The second and third factors are whether the plaintiff is in a position to adequately
investigate and present his case. Id. Plaintiff’s pleadings demonstrate he is reasonably
articulate and intelligent, and he understands his claims. At this stage of this litigation,
plaintiff can adequately investigate and present his case. In his pleadings, plaintiff cites to
numerous legal cases in support of his position, demonstrating that he knows how to use the
law library. Plaintiff claims he cannot investigate his case, but he fails to explain why he
cannot simply request the discovery he needs from counsel for defendants.
2
The fourth factor which should be examined is whether the evidence will consist in large
part of conflicting testimony so as to require skill in the presentation of evidence and in crossexamination. Id. Examination of this factor is premature because the case has not yet been set
for trial. Summary judgment motions are pending (D.E. 43, 48).

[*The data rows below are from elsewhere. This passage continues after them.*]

(* ===== verification/LeaseInv.v ===== *)
(** * The lease table and Redis agree

    [coh]: a lease in memory that is not quarantined is the record Redis has.
    [lease_spec] is what a project promises: free or held, with an epoch that
    every grant and every end advances by one.  Every operation of the engine,
    whatever becomes of its calls, keeps [Inv] and moves each project along
    [lease_spec]. *)

From S2P Require Import Prelude GoLib Resp Classify Policy Guard GuardCheck TxnUnit Ancestry LeaseStore Leases LeaseFacts.

(** ** The specification *)
Inductive lease_spec : tenure -> tenure -> Prop :=
  | spec_grant n last q : q <> "" -> lease_spec (mkTenure n "" last) (mkTenure (n + 1) q (<[q := n + 1]> last))
  | spec_end n last q : q <> "" -> lease_spec (mkTenure n q last) (mkTenure (n + 1) "" last).
Abbreviation evolves := (rtc lease_spec).

(** ** Memory against Redis *)
Definition recorded (h : gmap string string) (l : lease) : Prop :=
  h !! "holder" = Some (ls_holder l) /\ h !! "kind" = Some (ls_kind l) /\ h !! "host" = Some (ls_host l) /\
  h !! "epoch" = Some (FormatUint (ls_epoch l)) /\ h !! "mode" = Some (ls_mode l) /\
  h !! "granted_ms" = Some (FormatInt (ls_grantedMs l)) /\ h !! "checkout_until_ms" = Some (FormatInt (ls_checkoutUntilMs l)) /\
  h !! "label" = Some (ls_label l) /\
  (ls_dirty l = false -> h !! "last_write_ms" = Some (FormatInt (ls_lastWriteMs l)) /\ h !! "pending" = Some (boolStr (ls_pending l))) /\
  (forall q, h !! efield q = FormatUint <$> ls_hist l !! q) /\ map_Forall (fun _ ep => is_epoch ep) (ls_hist l).

Definition resolved_as (c hv : option rval) (l : lease) : Prop :=
  (hv = None /\ ls_epoch l = 0 /\ ls_holder l = "" /\ ls_hist l = ∅) \/
  (exists h, hv = Some (RHash h) /\ c = Some (RString (FormatUint (ls_epoch l))) /\ is_epoch (ls_epoch l) /\ recorded h l).

Definition coh (r : redis) (proj : Z) (l : lease) : Prop :=
  is_u64 proj /\ ls_proj l = proj /\
  (ls_unresolved l = false -> resolved_as (r !! epochKey proj) (r !! leaseKey proj) l).

(** Times in a record are milliseconds that fit an int64 with room to spare. *)
Definition tms (x : Z) : Prop := 0 <= x < 2^61.
Definition times_ok (l : lease) : Prop :=
  tms (ls_grantedMs l) /\ tms (ls_lastWriteMs l) /\ tms (ls_lastHbMs l) /\ - 2^62 < ls_checkoutUntilMs l < 2^62.

(** A hash is the whole record of some lease. *)
Definition wf_hash (h : gmap string string) : Prop := 
  exists l, recorded h l /\ ls_dirty l = false /\ times_ok l /\ is_epoch (ls_epoch l) /\
    h !! "last_hb_ms" = Some (FormatInt (ls_lastHbMs l)).

Record Inv (e : engine) : Prop := {
  inv_hash : forall proj h, is_u64 proj -> store e !! leaseKey proj = Some (RHash h) -> wf_hash h;
  inv_times : forall proj l, leases e !! proj = Some l -> times_ok l;
  inv_cfg : is_i64 (c_checkoutMax (lcfg e));
  inv_keys : forall proj, is_u64 proj -> exists t, stores (store e) proj t;
  inv_table : forall proj l, leases e !! proj = Some l -> coh (store e) proj l;
  inv_rest : forall proj, is_u64 proj -> leases e !! proj = None -> store e !! leaseKey proj = None;
}.
(** A call changes at most the project it is about. *)
Lemma transition_only op old next e res e' t : is_u64 (ls_proj old) -> stores (store e) (ls_proj old) t ->
  transition net op old next e = (res, e') -> only_keys (ls_proj old) (store e) (store e') /\
  (stores (store e') (ls_proj old) t \/ exists t', script_step op (ls_holder next) t t' /\ stores (store e') (ls_proj old) t').
Proof.
  intros Hu Ht Hr. destruct (transition_spec net op old next e res e' t Hr Ht) as [_ [[Es _]|(t' & Hran & _)]].
  - rewrite Es. split; [by intros k _ _|by left].
  - destruct Hran as (R1 & _ & R3 & R4 & _). split; [done|right]. eauto.
Qed.

Lemma grantLocked_kept p proj mode ttl e res e' : Inv e -> is_u64 proj -> grantLocked clock net p proj mode ttl e = (res, e') -> kept e e'.
Proof.
  intros HI Hu Hr. unfold grantLocked in Hr. unfold mbind at 1, SM_bind at 1, now in Hr. set (e0 := mkEngine _ _ _ _ _ _ _) in Hr.
  assert (HI0 : Inv e0) by (by apply (inv_same e)). destruct (leaseLocked_spec proj e0 HI0 Hu) as (l & e1 & El & HI1 & Hst & Htab & _ & _ & Hpl & _).
  unfold mbind at 1, SM_bind at 1 in Hr. rewrite El in Hr. destruct (ls_unresolved l) eqn:Eun; [injection Hr as <- <-; by apply kept_same|].
  destruct (held l && negb (ls_holder l =s PName p)) eqn:Eh; [injection Hr as <- <-; by apply kept_same|].
  unfold mbind at 1, SM_bind at 1, sm_get at 1 in Hr. cbv zeta in Hr. set (next := if held l then _ else _) in Hr.
  unfold mbind at 1, SM_bind at 1, put at 1, sm_modify at 1 in Hr. set (e2 := set_leases _ e1) in Hr.
  unfold mbind at 1, SM_bind at 1 in Hr. destruct (transition net _ l next e2) as [rt e3] eqn:Et.
  destruct (inv_keys _ HI proj Hu) as [t Ht]. assert (Ht2 : stores (store e2) (ls_proj l) t) by (unfold stores; cbn; by rewrite Hst, Hpl).
  apply (transition_only _ _ _ _ _ _ t) in Et as [Hk Hcase]; [|by rewrite Hpl|done].
  assert (He' : store e' = store e3) by (destruct rt; by injection Hr as <- <-).
  intros pr s Hp Hs Hh. unfold stores. rewrite He'. destruct (decide (pr = proj)) as [->|Hn].
  - rewrite (keys_hold_fun _ _ _ _ Hs Ht) in *. rewrite Hpl in Hcase. destruct Hcase as [?|(t' & Hstep & Ht')]; [done|].
    destruct (settled_tenure e1 proj l t HI1 Htab Eun) as [Eho _]; [unfold stores; by rewrite Hst|].
    assert (Hheld : held l = true) by (apply held_true; by rewrite <- Eho). rewrite Hheld in *. cbn in Hstep, Eh. destruct Hstep as [_ ->].
    replace t with (mkTenure (t_epoch t) (ls_holder l) (t_last t)) by (rewrite <- Eho; by destruct t).
    subst next. rewrite Hheld in Ht'. exact Ht'.
  - destruct (only_keys_other proj pr (store e) (store e3)) as [E1 E2]; [done|done| |done|by rewrite E1, E2].
    rewrite Hpl in Hk. intros k H1 H2. rewrite Hk by done. cbn. by rewrite Hst.
Qed.

Lemma endLocked_kept proj e res e' : Inv e -> is_u64 proj -> endLocked clock net proj e = (res, e') ->
  forall pr t, is_u64 pr -> pr <> proj -> stores (store e) pr t -> stores (store e') pr t.
Proof.
  intros HI Hu Hr pr t Hp Hn Ht. unfold endLocked in Hr. unfold mbind at 1, SM_bind at 1, sm_get at 1 in Hr.
  destruct (leases e !! proj) as [l|] eqn:El; [|by injection Hr as <- <-]. destruct (ls_unresolved l); [by injection Hr as <- <-|].
  destruct (held l); cbn [negb] in Hr; [|by injection Hr as <- <-].
  unfold mbind at 1, SM_bind at 1, now in Hr. cbv zeta in Hr. unfold mbind at 1, SM_bind at 1, put at 1, sm_modify at 1 in Hr.
  set (e2 := set_leases _ _) in Hr. unfold mbind at 1, SM_bind at 1 in Hr. destruct (transition net _ l _ e2) as [rt e3] eqn:Et.
  destruct (inv_table _ HI _ _ El) as (_ & Hpl & _). destruct (inv_keys _ HI proj Hu) as [s Hs].
  apply (transition_only _ _ _ _ _ _ s) in Et as [Hk _]; [|by rewrite Hpl|by rewrite Hpl].
  assert (He' : store e' = store e3) by (destruct rt; by injection Hr as <- <-). rewrite Hpl in Hk. unfold stores. rewrite He'.
  by destruct (only_keys_other proj pr (store e) (store e3) Hu Hp Hk Hn) as [-> ->].
Qed.

(** ** Frames *)
Definition learns (e e' : engine) : Prop := exists a, e' = set_anc a e.
Lemma learns_refl e : learns e e.
Proof. exists (anc e). by destruct e. Qed.
Lemma learns_trans e1 e2 e3 : learns e1 e2 -> learns e2 e3 -> learns e1 e3.
Proof. intros [a ->] [b ->]. by exists b. Qed.
Lemma learns_inv e e' : learns e e' -> Inv e -> Inv e' /\ store e' = store e /\ leases e' = leases e.
Proof. intros [a ->] HI. split; [|done]. by apply (inv_same e). Qed.

Lemma resolveProj_spec spec e r e' : resolveProj side spec e = (r, e') -> learns e e' /\ forall proj, r = Ok proj -> is_u64 proj.
Proof.
  assert (Hu : forall z, is_u64 (u64 z)) by (intros z; unfold is_u64, u64; apply Z.mod_pos_bound; lia).
  unfold resolveProj, resolving, mbind, SM_bind, sm_get, sm_lift, mret, SM_ret, sm_err. intros Hr.
  repeat (case_match; simplify_eq/=; try (split; [apply learns_refl|done]); try (split; [by eexists|done]); try (split; [by eexists|intros ? [= <-]; apply Hu])).
Qed.

Lemma pending_spec a : forall acc e r e',
  mfold (fun (acc : gset Z) spec => proj ← resolveProj side spec; mret ({[proj]} ∪ acc)) acc a e = (r, e') -> learns e e'.
Proof.
  induction a as [|spec a IH]; intros acc e r e' Hr; cbn [mfold] in Hr; [injection Hr as _ <-; apply learns_refl|].
  unfold mbind, SM_bind in Hr. destruct (resolveProj side spec e) as [[proj|] e1] eqn:E; apply resolveProj_spec in E as [H1 _].
  - eapply learns_trans; [done|]. eapply IH, Hr.
  - by injection Hr as _ <-.
Qed.

(** ** Commands *)
Definition respects (p : Principal) (e e' : engine) : Prop :=
  forall pr t, is_u64 pr -> stores (store e) pr t -> t_holder t <> "" -> stores (store e') pr t \/ PName p = t_holder t \/ PKind p = KindAdmin.

Lemma respects_kept p e e' : kept e e' -> respects p e e'.
Proof. intros H pr t Hu Ht Hh. left. by apply H. Qed.
Lemma respects_learns p e e1 e' : learns e e1 -> respects p e1 e' -> respects p e e'.
Proof. intros [a ->] H. exact H. Qed.

Lemma refusal_same r e x e' : refusal r e = (x, e') -> e' = e.
Proof. unfold refusal. case_match; by intros [= _ <-]. Qed.

Lemma cmdAcquire_respects p a e r e' : Inv e -> cmdAcquire clock net side p a e = (r, e') -> respects p e e'.
Proof.
  intros HI Hr. apply respects_kept. unfold cmdAcquire in Hr.
  destruct a as [|spec [|mode rest]]; [injection Hr as _ <-; by apply kept_same..|].
  destruct (Nat.ltb 1 _); [injection Hr as _ <-; by apply kept_same|].
  destruct (decide _); [apply refusal_same in Hr as ->; by apply kept_same|]. cbv zeta in Hr.
  destruct (_ && _); [injection Hr as _ <-; by apply kept_same|].
  unfold mbind at 1, SM_bind at 1, sm_get at 1 in Hr. destruct (acquireTTL _ _) as [ttl|]; [|injection Hr as _ <-; by apply kept_same].
  unfold mbind at 1, SM_bind at 1 in Hr. destruct (resolveProj side spec e) as [[proj|] e1] eqn:E1; apply resolveProj_spec in E1 as [Hl Hu];
    destruct (learns_inv _ _ Hl HI) as (HI1 & Es1 & _); [|injection Hr as _ <-; by apply kept_same]. specialize (Hu proj eq_refl).
  unfold mbind at 1, SM_bind at 1, leasing in Hr. destruct (leaseLocked_spec proj e1 HI1 Hu) as (l & e2 & E2 & HI2 & Es2 & _). rewrite E2 in Hr.
  unfold mbind at 1, SM_bind at 1 in Hr. destruct (grantLocked clock net p proj (ToLower mode) ttl e2) as [[x|] e3] eqn:E3;
    (eapply kept_trans; [apply kept_same; transitivity (store e1); [exact Es2|exact Es1]|]); injection Hr as _ <-; by eapply grantLocked_kept.
Qed.

Lemma endLocked_mine p proj e r e' : Inv e -> is_u64 proj -> endLocked clock net proj e = (r, e') ->
  (forall t, stores (store e) proj t -> t_holder t <> "" -> PName p = t_holder t \/ PKind p = KindAdmin) -> respects p e e'.
Proof.
  intros HI Hu Hr Hmine pr t Hp Ht Hh. destruct (decide (pr = proj)) as [->|Hn]; [right; by apply Hmine|]. left. exact (endLocked_kept proj e r e' HI Hu Hr pr t Hp Hn Ht).
Qed.

Lemma cmdRelease_respects p a e r e' : Inv e -> cmdRelease clock net side p a e = (r, e') -> respects p e e'.
Proof.
  intros HI Hr. unfold cmdRelease in Hr. destruct a as [|spec [|epoch [|]]]; try (injection Hr as _ <-; by apply respects_kept, kept_same).
  destruct (digits epoch) as [ep|]; [|injection Hr as _ <-; by apply respects_kept, kept_same].
  unfold mbind at 1, SM_bind at 1 in Hr. destruct (resolveProj side spec e) as [[proj|] e1] eqn:E1; apply resolveProj_spec in E1 as [Hl Hu];
    (eapply respects_learns; [exact Hl|]); destruct (learns_inv _ _ Hl HI) as (HI1 & _); [|injection Hr as _ <-; by apply respects_kept, kept_same].
  specialize (Hu proj eq_refl). unfold mbind at 1, SM_bind at 1, sm_get at 1 in Hr. cbv zeta in Hr.
  destruct (leases e1 !! proj) as [l|] eqn:El; cbn in Hr; [|injection Hr as _ <-; by apply respects_kept, kept_same].
  destruct (ls_unresolved l) eqn:Eun; [injection Hr as _ <-; by apply respects_kept, kept_same|].
  destruct (held l && (ls_holder l =s PName p)) eqn:Em; cbn in Hr; [|injection Hr as _ <-; by apply respects_kept, kept_same].
  destruct (ls_epoch l =? ep); cbn in Hr; [|injection Hr as _ <-; by apply respects_kept, kept_same].
  unfold mbind, SM_bind, leasing in Hr. destruct (endLocked clock net proj e1) as [[x|] e2] eqn:E2; injection Hr as _ <-;
    (eapply endLocked_mine; [exact HI1|exact Hu|exact E2|]); intros t Ht _; left; destruct (settled_tenure e1 proj l t HI1 El Eun Ht) as [-> _];
    apply andb_true_iff in Em as [_ Em]; by apply eqs_true in Em.
Qed.

Lemma cmdBreak_respects p a e r e' : Inv e -> cmdBreak clock net side p a e = (r, e') -> respects p e e'.
Proof.
  intros HI Hr. unfold cmdBreak in Hr. destruct (decide _) as [Hk|Hk]; [apply refusal_same in Hr as ->; by apply respects_kept, kept_same|].
  intros pr t Hp Ht Hh. right. right. destruct (decide (PKind p = KindAdmin)); [done|]. by destruct Hk.
Qed.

Finally, there is no indication that appointed counsel would aid in the efficient and
equitable disposition of the case. The Court has the authority to award attorney’s fees to a
prevailing plaintiff. 42 U.S.C. § 1988. Plaintiff is not prohibited from hiring an attorney on a
contingent-fee arrangement. Plaintiff's fourth motion for appointment of counsel (D.E.53) is
denied without prejudice at this time. This order will be sua sponte reexamined as the case
proceeds.
ORDERED this 28th day of February, 2012.
____________________________________
B. JANICE ELLINGTON
UNITED STATES MAGISTRATE JUDGE
3
Disclaimer: Justia Dockets & Filings provides public litigation records from the federal appellate and district courts. These filings and docket sheets should not be considered findings of fact or liability, nor do they necessarily reflect the view of Justia.
Why Is My Information Online?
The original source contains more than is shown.